L-type calcium channel (LTCC) gene Cav1.2 is believed to play an important role in the alteration of Ca(2+) homeostasis in brain astrocytes. Increasing evidence shows that alteration of intracellular Ca(2+) concentration is related to the effect of 17β-estradiol (E2) in a variety of neurophysiological and neuropathological conditions. In this study, we measured immunoreactivity of Cav1.2 protein expression in rat primary cortical astrocytes by using Western blots. We demonstrated that E2 upregulated Cav1.2 expression in a dose- and time-dependent manner and the effect of E2 on Cav1.2 expression were blocked by an estrogen receptor (ER) antagonist, ICI-182,780. The ER subtype-selective ERα agonists propylpyrazole triole (PPT) and ERβ agonist diarylpropionitrile (DPN) both increase the expression of Cav1.2 in a dose-dependent manner. Also, the PPT most closely mimicked the upregulation of Cav1.2 protein expression by E2. Similar experiments of 10nM E2-treated ERα- or ERβ-knockdown astrocytes have also shown that the E2 regulation of Cav1.2 protein expression is mediated through an ERα-dependent pathway.

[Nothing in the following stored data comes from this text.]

(** * Perplexity chat page: message store and response simulator

    A shallow embedding of [Chatbot/Agent/Perplexity/app/page.tsx]: the
    [ChatApp] component's state, its effects on [localStorage], the handlers
    [handleSendMessage] and [clearChat], and [simulateAssistantResponse].

    Conventions.
    - A JavaScript string is the list of its UTF-16 code units ([jsstring]).
    - The platform functions the page calls ([String.prototype.trim],
      [includes], [JSON.parse], [JSON.stringify], [Date.prototype.toISOString],
      the [Date] constructor) are written out after ECMA-262;
      [String.prototype.toLowerCase], which needs the Unicode tables, is a
      parameter of the simulator, with the ASCII instance [asciiLowerCase]
      for the worked examples.
    - A Number is a binary64 value, [spec_float] of the Standard Library at
      precision 53; a time value is an integer number of milliseconds.
    - React state is a record; a handler is a function on it, and the effect
      declared with [useEffect(..., [messages])] runs after every update of
      [messages]. What the page reads from its environment ([Date.now()],
      [new Date()], [Math.random()]) is an argument of the handler that
      reads it; [handleSendMessage] is split at its [await]. *)

From Stdlib Require Import ZArith NArith Lia ZifyBool List Bool String Ascii DecimalString.
From Stdlib Require Import DecimalPos DecimalZ Floats.SpecFloat.
From stdpp Require Import gmap list.
Import ListNotations.
Local Open Scope N_scope.

(** ** Strings *)

Abbreviation jsstring := (list N) (only parsing).

(** Code units of an ASCII literal of this file. *)
Definition js (s : string) : jsstring :=
  map N_of_ascii (list_ascii_of_string s).

(** The double quote, U+0022. *)
Definition dq : jsstring := [34].

(** The box-drawing runs of the templates: U+251C or U+2514, then U+2500
    twice. *)
Definition boxBranch : jsstring := [9500; 9472; 9472].
Definition boxCorner : jsstring := [9492; 9472; 9472].

(** [String.prototype.includes]: [k] occurs in [s] as a run of code units. *)
Fixpoint startsWith (s k : jsstring) {struct k} : bool :=
  match k, s with
  | [], _ => true
  | _ :: _, [] => false
  | c :: k', d :: s' => (c =? d) && startsWith s' k'
  end.

Fixpoint includes (s k : jsstring) : bool :=
  startsWith s k ||
  match s with
  | [] => false
  | _ :: s' => includes s' k
  end.

(** ASCII instance of [toLowerCase]: A-Z to a-z, every other code unit kept. *)
Definition asciiLowerCase (s : jsstring) : jsstring :=
  map (fun c => if (65 <=? c) && (c <=? 90) then c + 32 else c) s.

(** [WhiteSpace] and [LineTerminator] code points of ECMA-262, the ones
    [trim] strips. *)
Definition isWhiteSpace (c : N) : bool :=
  ((9 <=? c) && (c <=? 13)) || (c =? 32) || (c =? 160) || (c =? 5760)
  || ((8192 <=? c) && (c <=? 8202)) || (c =? 8232) || (c =? 8233)
  || (c =? 8239) || (c =? 8287) || (c =? 12288) || (c =? 65279).

Fixpoint trimStart (s : jsstring) : jsstring :=
  match s with
  | c :: s' => if isWhiteSpace c then trimStart s' else s
  | [] => []
  end.

Definition trimEnd (s : jsstring) : jsstring := rev (trimStart (rev s)).

Definition trim (s : jsstring) : jsstring := trimEnd (trimStart s).

(** Truthiness of a string: non-empty. *)
Definition truthy (s : jsstring) : bool :=
  match s with [] => false | _ => true end.

(** ** Response templates (page.tsx, lines 188-532) *)

Definition programmingTemplate (userMessage : jsstring) : jsstring :=
  js "Great question about programming! Here's what I can help you with:

**"
  ++ userMessage
  ++ js "**

```javascript
// Here's a practical example
function solveProblem(input) {
  // Process the input
  const result = processData(input);
  
  // Return formatted result
  return {
    success: true,
    data: result,
    timestamp: new Date().toISOString()
  };
}

// Usage example
const solution = solveProblem("
  ++ dq
  ++ userMessage
  ++ dq
  ++ js ");
console.log(solution);
```

**Key considerations:**
- **Best practices**: Always follow clean code principles
- **Performance**: Consider optimization for larger datasets  
- **Error handling**: Implement proper try-catch blocks
- **Testing**: Write unit tests for reliability

Would you like me to dive deeper into any specific aspect of this implementation?".

Definition mathScienceTemplate (userMessage : jsstring) : jsstring :=
  js "Let me help you with this mathematical/scientific concept:

**Analysis of: "
  ++ dq
  ++ userMessage
  ++ dq
  ++ js "**

The approach to solving this involves several key steps:

1. **Problem identification**: Understanding the core question
2. **Method selection**: Choosing the appropriate formula or approach
3. **Calculation process**: Step-by-step solution
4. **Verification**: Checking our results

```python
# Mathematical solution approach
import math

def solve_problem(parameters):
    "
  ++ dq
  ++ dq
  ++ dq
  ++ js "
    Solve the mathematical problem step by step
    "
  ++ dq
  ++ dq
  ++ dq
  ++ js "
    # Step 1: Parse input parameters
    # Step 2: Apply relevant formulas
    # Step 3: Calculate result
    
    result = perform_calculation(parameters)
    return result

# Example usage
answer = solve_problem("
  ++ dq
  ++ userMessage
  ++ dq
  ++ js ")
print(f"
  ++ dq
  ++ js "Solution: {answer}"
  ++ dq
  ++ js ")
```

> **Note**: This is a simplified example. Real-world applications may require more complex considerations.

Would you like me to explain any specific part of this solution in more detail?".

Definition businessTemplate (userMessage : jsstring) : jsstring :=
  js "Excellent business question! Let me provide a strategic analysis:

**Topic: "
  ++ dq
  ++ userMessage
  ++ dq
  ++ js "**

## Strategic Framework

**1. Current Market Analysis**
- Market size and growth potential
- Competitive landscape assessment
- Customer needs and pain points

**2. Strategic Options**
- **Option A**: Direct approach with immediate implementation
- **Option B**: Phased rollout with market testing
- **Option C**: Partnership-based strategy

**3. Implementation Roadmap**
```
Phase 1: Research & Planning (Weeks 1-4)
"
  ++ boxBranch
  ++ js " Market research
"
  ++ boxBranch
  ++ js " Competitive analysis
"
  ++ boxCorner
  ++ js " Resource allocation

Phase 2: Development (Weeks 5-12)
"
  ++ boxBranch
  ++ js " Product/service development
"
  ++ boxBranch
  ++ js " Team building
"
  ++ boxCorner
  ++ js " Initial testing

Phase 3: Launch (Weeks 13-16)
"
  ++ boxBranch
  ++ js " Go-to-market execution
"
  ++ boxBranch
  ++ js " Performance monitoring
"
  ++ boxCorner
  ++ js " Optimization
```

**Key Success Metrics:**
- Customer acquisition cost (CAC)
- Lifetime value (LTV)
- Market penetration rate
- Revenue growth

*What specific aspect of this strategy would you like to explore further?*".

Definition aiTechnologyTemplate (userMessage : jsstring) : jsstring :=
  js "Fascinating topic about AI and technology! Here's my analysis:

**"
  ++ dq
  ++ userMessage
  ++ dq
  ++ js "**

## Current State of AI Technology

**Large Language Models (LLMs)**
- GPT-4, Claude, Gemini leading the space
- Multimodal capabilities (text, image, code)
- Reasoning and problem-solving improvements

**Key Applications:**
1. **Content Generation**: Writing, coding, creative work
2. **Analysis & Research**: Data processing, insights
3. **Automation**: Workflow optimization, decision support

```python
# AI Integration Example
class AIAssistant:
    def __init__(self, model_type="
  ++ dq
  ++ js "gpt-4"
  ++ dq
  ++ js "):
        self.model = model_type
        self.capabilities = [
            "
  ++ dq
  ++ js "text_generation"
  ++ dq
  ++ js ",
            "
  ++ dq
  ++ js "code_analysis"
  ++ dq
  ++ js ", 
            "
  ++ dq
  ++ js "problem_solving"
  ++ dq
  ++ js ",
            "
  ++ dq
  ++ js "creative_tasks"
  ++ dq
  ++ js "
        ]
    
    def process_query(self, query):
        # Analyze query intent
        intent = self.analyze_intent(query)
        
        # Generate contextual response
        response = self.generate_response(intent, query)
        
        return response

# Usage
assistant = AIAssistant()
result = assistant.process_query("
  ++ dq
  ++ userMessage
  ++ dq
  ++ js ")
```

**Future Implications:**
- Enhanced reasoning capabilities
- Better multimodal understanding
- More efficient and specialized models
- Improved human-AI collaboration

*What specific aspect of AI development interests you most?*".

Furthermore, we established that E2 did not change the level of Cav1.2 mRNA. The induction of E2-mediated Cav1.2 expression was inhibited by cycloheximide (CHX) but not by actinomycin D (Act-D), suggesting that E2 regulation of Cav1.2 expression occurred at a posttranscriptional level. We also found that E2 may increase Cav1.2 levels by decreasing its ubiquitination and degradation rate. These findings provide new information about the effect of E2 on Cav1.2 in astrocytes, particularly necessary for the treatment of neurological disease.